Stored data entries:
=== Begin Enclosure ===

Lemma append_timestamp_run (now : gpr_timespec) (w : rs_world)
    (addrs : list nat) (times : list gpr_timespec) :
  timestamps w addrs times ->
  exists w',
    append_timestamp now w = RsDone tt w'
    /\ timestamps w' (addrs ++ [List.length (rs_heap w)]) (times ++ [now])
    /\ rs_trace w' = rs_trace w ++ [RsMalloc (List.length (rs_heap w))]
    /\ List.length (rs_heap w') = S (List.length (rs_heap w))
    /\ srv_peer (rs_server w') = srv_peer (rs_server w)
    /\ srv_tcp_server (rs_server w') = srv_tcp_server (rs_server w)
    /\ rs_clock w' = rs_clock w
    /\ rs_os w' = rs_os w.
Proof.
  destruct w as [[tcps hd tl pr] heap clock os tr].
  unfold timestamps. cbn [rs_server rs_heap rs_clock rs_os rs_trace
                          srv_tcp_server srv_head srv_tail srv_peer].
  intros (Hc & Hnd & Htail).
  assert (Hfresh : ~ In (List.length heap) addrs).
  { intros Hin. destruct (chain_live heap addrs hd times Hc _ Hin) as [Hlt _]. lia. }
  destruct addrs as [|a0 addrs0].
  - destruct times as [|t0 times0]; cbn [chain] in Hc; try contradiction.
    cbn [map last] in Htail. subst hd tl.
    eexists. split; [unfold append_timestamp; rs_step; reflexivity|].
    cbn [rs_server rs_heap rs_clock rs_os rs_trace
         srv_tcp_server srv_head srv_tail srv_peer app chain map last].
    repeat split.
    + exists None. split; [|reflexivity].
      rewrite nth_error_app2 by lia. rewrite Nat.sub_diag. reflexivity.
    + constructor; [intros []|constructor].
    + rewrite length_app. cbn. lia.
  - destruct (@exists_last _ (a0 :: addrs0)) as (l & t & El); [discriminate|].
    rewrite El in *. clear El a0 addrs0.
    rewrite map_app in Htail. cbn [map] in Htail. rewrite last_last in Htail.
    subst tl.
    destruct (chain_last_live heap l t hd times Hc) as [node Hnode].
    assert (Hlt : (t < List.length heap)%nat).
    { apply nth_error_Some. rewrite Hnode. discriminate. }
    assert (Hload : nth_error (heap ++ [Some {| ts_timestamp := now; ts_next := None |}]) t
                    = Some (Some node)).
    { rewrite nth_error_app1 by exact Hlt. exact Hnode. }
    eexists. split.
    { unfold append_timestamp. rs_step. rewrite Hload. reflexivity. }
    cbn [rs_server rs_heap rs_clock rs_os rs_trace
         srv_tcp_server srv_head srv_tail srv_peer].
    split; [split; [|split]|].
    + exact (chain_snoc heap now t node Hnode l hd times Hc Hnd).
    + apply NoDup_snoc; assumption.
    + rewrite map_app. cbn [map]. rewrite last_last. reflexivity.
    + repeat split. rewrite heap_set_length, length_app. cbn. lia.
Qed.

Lemma on_connect_run (tcp : grpc_endpoint) (w : rs_world)
    (addrs : list nat) (times : list gpr_timespec) :
  timestamps w addrs times ->
  exists w',
    on_connect tcp w = RsDone tt w'
    /\ timestamps w' (addrs ++ [List.length (rs_heap w)])
         (times ++ [rs_now (rs_os w) (rs_clock w)])
    /\ rs_trace w'
       = rs_trace w
         ++ on_connect_events (rs_os w) tcp (srv_peer (rs_server w))
              (List.length (rs_heap w))
              (times ++ [rs_now (rs_os w) (rs_clock w)])
    /\ List.length (rs_heap w') = S (List.length (rs_heap w))
    /\ srv_peer (rs_server w')
       = peer_after (rs_endpoint_get_peer (rs_os w) tcp) (srv_peer (rs_server w))
    /\ srv_tcp_server (rs_server w') = srv_tcp_server (rs_server w)
    /\ rs_clock w' = S (rs_clock w)
    /\ rs_os w' = rs_os w.
Proof.
  destruct w as [[tcps hd tl pr] heap clock os tr].
  cbn [rs_server rs_heap rs_clock rs_os rs_trace
       srv_tcp_server srv_head srv_tail srv_peer].
  intros Hts.
  unfold on_connect, rs_bind, rs_gpr_now, rs_endpoint_peer, rs_emit.
  cbv beta iota.
  rewrite keep_or_check_peer_run.
  unfold rs_with_trace, rs_with_clock, rs_with_server, set_srv_peer.
  cbn [rs_server rs_heap rs_clock rs_os rs_trace
       srv_tcp_server srv_head srv_tail srv_peer].
  match goal with
  | |- exists w', match append_timestamp ?now ?w4 with _ => _ end = _ /\ _ =>
      destruct (append_timestamp_run now w4 addrs times)
        as (w5 & Hrun & Hts5 & Htr5 & Hlen5 & Hpeer5 & Htcp5 & Hclock5 & Hos5);
        [exact Hts|]
  end.
  rewrite Hrun.
  cbn [rs_server rs_heap rs_clock rs_os rs_trace
       srv_tcp_server srv_head srv_tail srv_peer] in *.
  unfold pretty_print_backoffs, rs_bind, get_server, rs_emit.
  cbv beta iota.
  destruct Hts5 as (Hc5 & Hnd5 & Htail5).
  rewrite (print_backoffs_chain (addrs ++ [List.length heap])
             (times ++ [rs_now os clock])).
  - eexists. split; [reflexivity|].
    destruct w5 as [[tcps5 hd5 tl5 pr5] heap5 clock5 os5 tr5].
    cbn [rs_server rs_heap rs_clock rs_os rs_trace rs_with_trace
         srv_tcp_server srv_head srv_tail srv_peer] in *.
    subst. repeat split; try assumption.
    unfold on_connect_events. rewrite <- !app_assoc. reflexivity.
  - destruct w5. exact Hc5.
  - destruct w5 as [srv5 heap5 clock5 os5 tr5].
    cbn [rs_server rs_heap rs_clock rs_os rs_trace rs_with_trace] in *.
    pose proof (chain_bound _ _ _ _ Hc5 Hnd5). lia.
Qed.


(** *** What a trace allocates and frees *)

Lemma backoffs_tally (os : rs_env) (times : list gpr_timespec) :
  forall i : Z,
    freed_peers (backoffs os i times) = []
    /\ malloced_nodes (backoffs os i times) = []
    /\ freed_nodes (backoffs os i times) = []
    /\ filter is_rs_peer_log (backoffs os i times) = []
    /\ filter is_rs_retry_log (backoffs os i times) = backoffs os i times
    /\ List.length (backoffs os i times) = pred (List.length times).
Proof.
  induction times as [|t1 times IH]; intros i; [cbn; repeat split|].
  destruct times as [|t2 rest]; [cbn; repeat split|].
  destruct (IH (to_int (i + 1))) as (H1 & H2 & H3 & H4 & H5 & H6).
  change (backoffs os i (t1 :: t2 :: rest))
    with (RsLog (RsLog_retry i (rs_time_sub os t2 t1))
          :: backoffs os (to_int (i + 1)) (t2 :: rest)).
  unfold freed_peers, malloced_nodes, freed_nodes in *.
  cbn [flat_map filter is_rs_peer_log is_rs_retry_log app List.length].
  rewrite H1, H2, H3, H4, H5, H6. repeat split.
Qed.

Lemma peer_events_tally (peer server_peer : option string) :
  freed_peers (peer_events peer server_peer)
  = match peer, server_peer with
    | Some p, Some _ => [p]
    | _, _ => []
    end
  /\ malloced_nodes (peer_events peer server_peer) = []
  /\ freed_nodes (peer_events peer server_peer) = []
  /\ filter is_rs_retry_log (peer_events peer server_peer) = [].
Proof.
  destruct peer as [p|], server_peer as [sp|]; cbn; try (repeat split; fail).
  destruct (strrchr p ":"%char) as [n|]; [destruct (strncmp_differs sp p n)|];
    cbn; repeat split.
Qed.
(** * CPU scheduler: the in-process simulator and the kernel module

    A shallow embedding of the two realisations of the priority + aging
    scheduler of this repository:

    - [Sim]  : the C++ simulator (process.cpp, ready_queue.cpp, scheduler.cpp);
    - [Kmod] : the kernel module (custom_scheduler.c).

    Conventions of the embedding.

    - A [std::shared_ptr<Process>] (resp. a [struct custom_pcb *]) is an index
      into the list of all processes, which owns every PCB and only grows.
      The ready queue, the running slot and the blocked list hold such
      indices, so a field written through one of them is seen through all.
    - A C++ [int] is a [Z]; signed overflow is undefined in C++ and is not
      part of the model.  A division that traps (by zero, or of [INT_MIN]
      by -1) is an error ([None]).
    - The kernel is built with wrapping signed arithmetic, so kernel [int]
      and [unsigned long] operations are written with their wrap-around
      ([to_int], [to_ulong]).
    - Clock readings ([steady_clock::now()], [jiffies]), [rand()] and the
      outcome of [kmalloc] are inputs of the step that reads them.
    - Threads interleave at the granularity of the steps below: a Control
      API call or a write to /proc/sched_stats is one step; a pass of the
      simulator's loop is one step (its sleep comes last); a pass of the
      kernel thread is two steps, split at the sleep during which the
      thread holds its process and its slice in local variables.  A run of
      steps is an execution in which the steps do not overlap; the code
      holds its locks for shorter stretches than a step (see [Sim.event],
      [Kmod.kevent] and [Kmod.cmd_new_link]). *)

From Stdlib Require Import ZArith QArith List Bool Lia.
From stdpp Require Import base decidable option list numbers strings sorting.
Section Untouched.
Context (env : Env) (q : list string).

Lemma untouched_same {A} (m : M A) :
  (∀ w, fs (m env w).2 = fs w ∧ recycled (m env w).2 = recycled w) →
  always env (untouched q) m.
Proof. intros Hm w. destruct (Hm w) as [Hfs Hrec]. split; [by rewrite Hfs|done]. Qed.

Lemma untouched_console_log s : always env (untouched q) (console_log s).
Proof. by apply untouched_same. Qed.

Lemma untouched_tempModulesOf cfg : always env (untouched q) (tempModulesOf cfg).
Proof. apply untouched_same. intros w. by rewrite tempModulesOf_run. Qed.

Lemma untouched_mkdirSync p : p ≠ q → always env (untouched q) (mkdirSync p).
Proof.
  intros Hne w. rewrite mkdirSync_run. simpl.
  destruct (fs_fault env _); [done|].
  destruct (exists_at (fs w) p); [done|].
  destruct (is_dir _); [|done]. split; [|done]. simpl. by rewrite lookup_insert_ne.
Qed.

Lemma untouched_saveJsonFile d p : p ≠ q → always env (untouched q) (saveJsonFile d p).
Proof.
  intros Hne w. rewrite saveJsonFile_run. simpl.
  destruct (fs_fault env _); [done|].
  destruct (is_dir (fs w !! p)); [done|].
  destruct (is_dir _); [|done]. split; [|done]. simpl. by rewrite lookup_insert_ne.
Qed.

Lemma untouched_createFolderWithRetry p :
  p ≠ q → always env (untouched q) (createFolderWithRetry p).
Proof.
  intros Hne w. rewrite createFolderWithRetry_run. revert w.
  induction (maxAttempts env) as [|n IH]; intros w; simpl.
  - done.
  - apply always_try_catch; [apply _|by apply untouched_mkdirSync|done].
Qed.

(** A write that fails has written nothing. *)
Lemma failed_saveJsonFile d p : on_failure env (untouched q) (saveJsonFile d p).
Proof.
  intros w. rewrite saveJsonFile_run. simpl.
  destruct (fs_fault env _); [done|].
  destruct (is_dir (fs w !! p)); [done|].
  destruct (is_dir _); done.
Qed.
End Untouched.

Section OnFailure.
Context (env : Env) (R : relation World) `{!PreOrder R}.

Lemma on_failure_bind {A B} (m : M A) (f : A → M B) :
  always env R m → (∀ a, on_failure env R (f a)) → on_failure env R (m ≫= f).
Proof.
  intros Hm Hf w. rewrite bind_run. specialize (Hm w).
  destruct (m env w) as [[a|e] w1]; simpl in *; [|done].
  intros Hfail. etrans; [exact Hm|by apply Hf].
Qed.
End OnFailure.

(** The temp-modules folder is above everything the loop writes. *)
Lemma temp_above_folder cfg p :
  tempModulesFolder cfg `prefix_of` tempProjectFolder cfg p.
Proof. by exists [tempProjectName p]. Qed.

Lemma temp_above_manifest cfg p :
  tempModulesFolder cfg `prefix_of` tempPackageJsonFilename cfg p.
Proof.
  exists [tempProjectName p; "package.json"].
  unfold tempPackageJsonFilename, tempProjectFolder, path_join.
  by rewrite <- app_assoc.
Qed.

(** The loop of lines 96-109 leaves alone what is not below the
    temp-modules folder. *)
Lemma untouched_populate env cfg tm ps pj q :
  ¬ tempModulesFolder cfg `prefix_of` q →
  always env (untouched q) (for_of_acc ps (createTempProject cfg tm) pj).
Proof.
  intros Hq. apply always_for_of_acc; [apply _|]. intros pj' p.
  unfold createTempProject. fold (tempProjectFolder cfg p).
  fold (tempPackageJsonFilename cfg p).
  apply always_bind; [apply _| |intros _].
  { apply untouched_mkdirSync. intros <-. apply Hq, temp_above_folder. }
  apply always_bind; [apply _| |intros _; apply always_ret, _].
  apply untouched_saveJsonFile. intros <-. apply Hq, temp_above_manifest.
Qed.

(* ===================================================================== *)
(** ** Deleting the lock file and the temp-modules folder *)
(* ===================================================================== *)

(** Lines 53-56 and 62-65: test, announce, delete. *)
Lemma delete_if_exists_run (p : list string) (msg : string) env w :
  (found ← existsSync p;
   if (found : bool) then console_log msg;; dangerouslyDeletePath p
   else mret tt) env w
  = if exists_at (fs w) p then
      let w1 := add_event (EvLog msg) (add_event (EvExistsSync p) w) in
      if fs_fault env (length (trace w1))
      then (Throw FilesystemError, add_event (EvDangerouslyDeletePath p) w1)
      else (Ok tt, set_fs (remove_tree p (fs w)) (add_event (EvDangerouslyDeletePath p) w1))
    else (Ok tt, add_event (EvExistsSync p) w).
Proof.
  rewrite bind_run, existsSync_run. cbv beta iota.
  destruct (exists_at (fs w) p); [|done].
  rewrite bind_run, console_log_run. cbv beta iota.
  by rewrite dangerouslyDeletePath_run.
Qed.

Lemma fs_wf_absent f p : fs_wf f → f !! p = None → absent p f.
Proof.
  intros Hwf Hnone q [k ->].
  destruct (f !! (p ++ k)) as [x|] eqn:Hq; [|done].
  destruct (fs_wf_ancestor f p k Hwf) as [y Hy]; [by rewrite Hq|congruence].
Qed.

Lemma delete_if_exists_spec (p : list string) (msg : string) env w :
  let r := (found ← existsSync p;
            if (found : bool) then console_log msg;; dangerouslyDeletePath p
            else mret tt) env w in
  (∀ q, ¬ p `prefix_of` q → fs r.2 !! q = fs w !! q) ∧
  recycled r.2 = recycled w ∧
  (r.1 = Ok tt → fs r.2 !! p = None ∧ (fs_wf (fs w) → absent p (fs r.2))).
Proof.
  cbv zeta. rewrite delete_if_exists_run. unfold exists_at.
  destruct (fs w !! p) as [x|] eqn:Hp; cbv zeta.
  - destruct (fs_fault env _); simpl.
    + split; [done|]. split; [done|]. done.
    + split; [intros q Hq; by apply lookup_remove_tree_other|].
      split; [done|]. intros _. split.
      * by apply lookup_remove_tree_below.
      * intros _ q Hq. by apply lookup_remove_tree_below.
  - simpl. split; [done|]. split; [done|]. intros _. split; [done|].
    intros Hwf. by apply fs_wf_absent.
Qed.

(** X1: [_deleteShrinkwrapFile] and [_deleteCommonTempModules] touch
    nothing but their target and what lies below it, in every run, and
    hand nothing to the recycler (they delete, where the cleanup of
    [node_modules] recycles).  When they return the target is gone,
    whether it was there or not; on a well-formed disk nothing is left
    below the temp-modules folder either. *)
Theorem delete_if_exists_removes (env : Env) (cfg : RushConfiguration) (w : World) :
  let lock := _deleteShrinkwrapFile cfg env w in
  let temp := _deleteCommonTempModules cfg env w in
  ((∀ q, ¬ shrinkwrapFilename cfg `prefix_of` q → fs lock.2 !! q = fs w !! q) ∧
   recycled lock.2 = recycled w ∧
   (lock.1 = Ok tt → fs lock.2 !! shrinkwrapFilename cfg = None)) ∧
  ((∀ q, ¬ tempModulesFolder cfg `prefix_of` q → fs temp.2 !! q = fs w !! q) ∧
   recycled temp.2 = recycled w ∧
   (temp.1 = Ok tt →
    fs temp.2 !! tempModulesFolder cfg = None ∧
    (fs_wf (fs w) → absent (tempModulesFolder cfg) (fs temp.2)))).
Proof.
  cbv zeta. split.
  - destruct (delete_if_exists_spec (shrinkwrapFilename cfg)
                "Deleting common/npm-shrinkwrap.json" env w) as (Hframe & Hrec & Hpost).
    split; [exact Hframe|]. split; [exact Hrec|].
    intros Hok. by destruct (Hpost Hok).
  - exact (delete_if_exists_spec (tempModulesFolder cfg)
             "Deleting common/temp_modules folder" env w).
Qed.

(* ===================================================================== *)
(** ** What [_createCommonTempModulesAndPackageJson] leaves alone *)
(* ===================================================================== *)


Lemma demo_temp_not_above_manifest :
  ¬ tempModulesFolder demo_config `prefix_of` commonPackageJsonFilename demo_config.
Proof. intros [k Hk]. discriminate Hk. Qed.




(* ===================================================================== *)
(** ** What a run of [_createCommonTempModulesAndPackageJson] that
       returns has put on the disk *)
(* ===================================================================== *)

Lemma createFolderAttempts_ok n p env w u w' :
  createFolderAttempts n p env w = (Ok u, w') →
  fs w' = <[p := Dir]> (fs w) ∧ fs w !! p = None ∧ recycled w' = recycled w.
Proof.
  revert w. induction n as [|n IH]; intros w; simpl; [done|].
  unfold try_catch. destruct (mkdirSync p env w) as [[[]|e1] w1] eqn:Hmk.
  - intros [= _ <-]. apply mkdirSync_ok in Hmk as (-> & Hfree & _).
    split; [done|]. split; [|done]. unfold exists_at in Hfree.
    by destruct (fs w !! p).
  - apply mkdirSync_throw in Hmk as [_ ->]. intros Hrun. by apply IH in Hrun.
Qed.

Lemma createTempProject_ok_disk cfg tm pj p env w pj' w' :
  createTempProject cfg tm pj p env w = (Ok pj', w') →
  fs w' = <[tempPackageJsonFilename cfg p := JsonDoc (tm !! packageName p)]>
            (<[tempProjectFolder cfg p := Dir]> (fs w)) ∧
  fs w !! tempProjectFolder cfg p = None ∧
  recycled w' = recycled w.
Proof.
  unfold createTempProject. intros H.
  bind_inv H as H1. apply mkdirSync_ok in H1 as (-> & Hfree & _).
  bind_inv H as H1. apply saveJsonFile_ok in H1 as ->.
  injection H as _ <-. split; [done|]. split; [|done].
  unfold exists_at in Hfree. fold (tempProjectFolder cfg p) in Hfree.
  by destruct (fs w !! tempProjectFolder cfg p).
Qed.

Lemma folder_ne_manifest cfg a b :
  tempProjectFolder cfg a ≠ tempPackageJsonFilename cfg b.
Proof.
  unfold tempPackageJsonFilename, tempProjectFolder, path_join.
  intros Heq. apply (f_equal length) in Heq. rewrite !length_app in Heq.
  simpl in Heq. lia.
Qed.

Lemma tempProjectFolder_inj cfg a b :
  tempProjectFolder cfg a = tempProjectFolder cfg b →
  tempProjectName a = tempProjectName b.
Proof.
  unfold tempProjectFolder, path_join. intros Heq.
  apply app_inv_head in Heq. by injection Heq.
Qed.

Lemma tempPackageJsonFilename_inj cfg a b :
  tempPackageJsonFilename cfg a = tempPackageJsonFilename cfg b →
  tempProjectName a = tempProjectName b.
Proof.
  unfold tempPackageJsonFilename, path_join. intros Heq.
  apply app_inj_tail in Heq as [Heq _]. by apply tempProjectFolder_inj in Heq.
Qed.

Lemma temp_ne_folder cfg p : tempModulesFolder cfg ≠ tempProjectFolder cfg p.
Proof. apply folder_ne_file. Qed.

=== End Enclosure ===

Look through the data above and report every line in which "leaves" appears.

(** The loop of lines 96-109 leaves alone what is not below the
(** ** What [_createCommonTempModulesAndPackageJson] leaves alone *)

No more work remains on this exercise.